We ask junior hires to write three to five sentences about why they want to become a growth marketer.
Consider this answer:
I enjoy the challenge that growth marketing brings. I love dealing with constant challenges and new things that come up. Learning to adapt to them is the main aspect of this job, and I am all for it. I want to be able to help out small businesses as much as possible using fresh ideas.
Anyone applying for any job can say this.
In fact, many applicants do. They don’t stand out. They could just as easily say these things about consulting or retail jobs.
How could you answer better? Ask yourself three questions.
Question #1: Why?
Say someone wrote, “I want to help startups grow.”
Well, yes, that’s what a growth marketer does. That’s not enough.
Why do you want to help small businesses grow their companies?
There may be things in your past that led you to want to grow companies, and there may reasons you want to grow companies in the future.
Ask yourself “why” at least 5 times to get at the fundamental reasons you care.
Here’s an example.
Question #2: Why growth marketing?
Some applicants have a why, but they haven’t thought through why they want to pursue growth marketing, specifically.
Let’s look at the original answer again.
I love dealing with constant challenges and new things that come up. Learning to adapt to them is the main aspect of this job, and I am all for it.
Again, this could just as easily be about consulting, retail, or growth marketing jobs.
You need to write about why you want to work in growth marketing in particular.
What happens in growth marketing?
High-level
- You combine the creative and analytical sides of your brain.
- Your success is tied to whether the company makes sales.
- You personally affect whether the company lives or dies.
- It leads to interesting career paths (founding your own company, becoming a head of growth, consulting, etc.)
- Etc.
Day-to-day
- User interviews
- Cold emailing
- Data analysis
- Setting up referral programs
- Etc.
Think about things like these.
Question #3: Why me?
The last part of answering this question is to make it personal.
Give examples from your life so far (e.g., school, jobs, friends/family, projects) that convince your reader you’re a more compelling fit than the next person who applies.
For example:
- If you’re a “hard worker”...
- “I can work harder than anyone else when I’m motivated. In college, I spent 60 hours a week becoming an EMT while simultaneously running the archery team. I want to be just as intense learning growth.”

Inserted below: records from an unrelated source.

(* ===== verification/RelayPool.v ===== *)
(** * The relay pool of a peer (crate [peerward-peer-core], relay_pool.rs)

    Selection, promotion, replacement and retry of at most three Relay slots.
    Every connection attempt has a request identity and a generation; the
    generation is what fences inbound delivery. *)

From S2P Require Import Prelude PeerRuntime.
From Stdlib Require Import NArith Lia.
From stdpp Require Import base tactics decidable numbers list relations.
Set Default Goal Selector "!".
Local Open Scope N_scope.

Module Rp.

Definition MAX_RELAY_SLOTS : N := 3.

Record RelayConnectRequest := mkRequest {
  rq_request_id : N;
  rq_slot : N;
  rq_endpoint_index : N;
  rq_candidate_generation : N;
  rq_replacing_generation : option N;
}.
Record RelayRoute := mkRoute { rt_slot : N; rt_generation : N }.
#[export] Instance RelayRoute_eq_dec : EqDecision RelayRoute.
Proof. solve_decision. Defined.
Record RelayConnectCommit := mkCommit {
  cm_slot : N;
  cm_generation : N;
  replaced_generation : option N;
  cm_primary : option RelayRoute;
}.
Inductive RelayPoolError := InvalidConfiguration | Stale | Exhausted.
#[export] Instance RelayPoolError_eq_dec : EqDecision RelayPoolError.
Proof. solve_decision. Defined.

Record PendingConnect := mkPending {
  request_id : N;
  endpoint_index : N;
  candidate_generation : N;
  replacing_generation : option N;
}.
Record RelaySlot := mkSlot {
  endpoint_count : N;
  next_endpoint : N;
  active_endpoint : option N;
  active_generation : option N;
  pending : option PendingConnect;
  due_millis : option N;
  attempt : N;
}.
Record RelayPoolOrchestrator := mkPool {
  slots : list RelaySlot;
  next_request_id : N;
  next_generation : N;
  closed : bool;
}.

- If you’re “passionate about learning marketing”...
- “I work in real estate sales during the day, but I’ve spent the last 10 weekends taking a night course on Google Ads and I’ve helped my uncle grow his carpeting business.”
- "I love video games and made my own in college. No one used it except my friends (once). It was a big lightbulb moment that I couldn’t just make something and expect people to use it. I want to fundamentally learn to fix this problem firsthand."
- If you “like combining your creative side with your analytical side”...
- “I worked at a bakery last year and realized sourdough was by far our best-selling bread, but we marketed bagels in our ads. I told the owner and they changed the ads. I didn’t know what I was doing was called “growth”, but I loved this kind of strategic thinking.”
Only you have that life experience. Only you can say these things. So you stand out.
Put it all together
After you ask these three questions, combine them together.
Your answer should include why you want this job, why you’re picking growth marketing specifically, and why you would be a good person for us to work with.
Remove everything that doesn’t answer one of these three questions.
Write the answer in a way that logically flows from one point to the next.